Families who lost loved ones will have to wait until December for a decision on access to voice and data recorders from a North Sea helicopter crash.
A judge has ruled that Air Accident Investigators should hand over the black boxes from the August 2013 Super Puma crash off Shetland in which four passengers were killed.
Now a legal challenge has been launched by The British Airline Pilots’ Association (Balpa).
The case is set to be heard on December 1.
The pilots’ union claims disclosure would jeopardise ”the culture of honest reporting” which they claim improved overall safety.
Prosecutors have been trying to establish whether anybody could be held criminally responsible for the crash.

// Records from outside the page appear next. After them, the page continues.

Definition crc32_table_le_0 : list Z := [
  0x00000000; 0x77073096; 0xee0e612c; 0x990951ba; 0x076dc419; 0x706af48f; 0xe963a535; 0x9e6495a3;
  0x0edb8832; 0x79dcb8a4; 0xe0d5e91e; 0x97d2d988; 0x09b64c2b; 0x7eb17cbd; 0xe7b82d07; 0x90bf1d91;
  0x1db71064; 0x6ab020f2; 0xf3b97148; 0x84be41de; 0x1adad47d; 0x6ddde4eb; 0xf4d4b551; 0x83d385c7;
  0x136c9856; 0x646ba8c0; 0xfd62f97a; 0x8a65c9ec; 0x14015c4f; 0x63066cd9; 0xfa0f3d63; 0x8d080df5;
  0x3b6e20c8; 0x4c69105e; 0xd56041e4; 0xa2677172; 0x3c03e4d1; 0x4b04d447; 0xd20d85fd; 0xa50ab56b;
  0x35b5a8fa; 0x42b2986c; 0xdbbbc9d6; 0xacbcf940; 0x32d86ce3; 0x45df5c75; 0xdcd60dcf; 0xabd13d59;
  0x26d930ac; 0x51de003a; 0xc8d75180; 0xbfd06116; 0x21b4f4b5; 0x56b3c423; 0xcfba9599; 0xb8bda50f;
  0x2802b89e; 0x5f058808; 0xc60cd9b2; 0xb10be924; 0x2f6f7c87; 0x58684c11; 0xc1611dab; 0xb6662d3d;
  0x76dc4190; 0x01db7106; 0x98d220bc; 0xefd5102a; 0x71b18589; 0x06b6b51f; 0x9fbfe4a5; 0xe8b8d433;
  0x7807c9a2; 0x0f00f934; 0x9609a88e; 0xe10e9818; 0x7f6a0dbb; 0x086d3d2d; 0x91646c97; 0xe6635c01;
  0x6b6b51f4; 0x1c6c6162; 0x856530d8; 0xf262004e; 0x6c0695ed; 0x1b01a57b; 0x8208f4c1; 0xf50fc457;
  0x65b0d9c6; 0x12b7e950; 0x8bbeb8ea; 0xfcb9887c; 0x62dd1ddf; 0x15da2d49; 0x8cd37cf3; 0xfbd44c65;
  0x4db26158; 0x3ab551ce; 0xa3bc0074; 0xd4bb30e2; 0x4adfa541; 0x3dd895d7; 0xa4d1c46d; 0xd3d6f4fb;
  0x4369e96a; 0x346ed9fc; 0xad678846; 0xda60b8d0; 0x44042d73; 0x33031de5; 0xaa0a4c5f; 0xdd0d7cc9;
  0x5005713c; 0x270241aa; 0xbe0b1010; 0xc90c2086; 0x5768b525; 0x206f85b3; 0xb966d409; 0xce61e49f;
  0x5edef90e; 0x29d9c998; 0xb0d09822; 0xc7d7a8b4; 0x59b33d17; 0x2eb40d81; 0xb7bd5c3b; 0xc0ba6cad;
  0xedb88320; 0x9abfb3b6; 0x03b6e20c; 0x74b1d29a; 0xead54739; 0x9dd277af; 0x04db2615; 0x73dc1683;
  0xe3630b12; 0x94643b84; 0x0d6d6a3e; 0x7a6a5aa8; 0xe40ecf0b; 0x9309ff9d; 0x0a00ae27; 0x7d079eb1;
  0xf00f9344; 0x8708a3d2; 0x1e01f268; 0x6906c2fe; 0xf762575d; 0x806567cb; 0x196c3671; 0x6e6b06e7;
  0xfed41b76; 0x89d32be0; 0x10da7a5a; 0x67dd4acc; 0xf9b9df6f; 0x8ebeeff9; 0x17b7be43; 0x60b08ed5;
  0xd6d6a3e8; 0xa1d1937e; 0x38d8c2c4; 0x4fdff252; 0xd1bb67f1; 0xa6bc5767; 0x3fb506dd; 0x48b2364b;
  0xd80d2bda; 0xaf0a1b4c; 0x36034af6; 0x41047a60; 0xdf60efc3; 0xa867df55; 0x316e8eef; 0x4669be79;
  0xcb61b38c; 0xbc66831a; 0x256fd2a0; 0x5268e236; 0xcc0c7795; 0xbb0b4703; 0x220216b9; 0x5505262f;
  0xc5ba3bbe; 0xb2bd0b28; 0x2bb45a92; 0x5cb36a04; 0xc2d7ffa7; 0xb5d0cf31; 0x2cd99e8b; 0x5bdeae1d;
  0x9b64c2b0; 0xec63f226; 0x756aa39c; 0x026d930a; 0x9c0906a9; 0xeb0e363f; 0x72076785; 0x05005713;
  0x95bf4a82; 0xe2b87a14; 0x7bb12bae; 0x0cb61b38; 0x92d28e9b; 0xe5d5be0d; 0x7cdcefb7; 0x0bdbdf21;
  0x86d3d2d4; 0xf1d4e242; 0x68ddb3f8; 0x1fda836e; 0x81be16cd; 0xf6b9265b; 0x6fb077e1; 0x18b74777;
  0x88085ae6; 0xff0f6a70; 0x66063bca; 0x11010b5c; 0x8f659eff; 0xf862ae69; 0x616bffd3; 0x166ccf45;
  0xa00ae278; 0xd70dd2ee; 0x4e048354; 0x3903b3c2; 0xa7672661; 0xd06016f7; 0x4969474d; 0x3e6e77db;
  0xaed16a4a; 0xd9d65adc; 0x40df0b66; 0x37d83bf0; 0xa9bcae53; 0xdebb9ec5; 0x47b2cf7f; 0x30b5ffe9;
  0xbdbdf21c; 0xcabac28a; 0x53b39330; 0x24b4a3a6; 0xbad03605; 0xcdd70693; 0x54de5729; 0x23d967bf;
  0xb3667a2e; 0xc4614ab8; 0x5d681b02; 0x2a6f2b94; 0xb40bbe37; 0xc30c8ea1; 0x5a05df1b; 0x2d02ef8d].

The Air Accidents Investigation Branch (AAIB) has the right to initial access to the cockpit voice recorder but has no obligation to give the materials over to other bodies, like the Crown prosecutors, unless they are directed to do so by a court.
In June, a judge found it was in the public interest and the interests of justice to make the cockpit voice recorder recovered by the Air Accidents Investigation Branch, available to prosecutors.
A total of 18 people were on board when the Super Puma crashed on its approach to Sumburgh airport.
Helicopter passengers Sarah Darnley from Elgin, Gary McCrossan, from Inverness, Duncan Munro, from Bishop Auckland, and George Allison, from Winchester, lost their lives.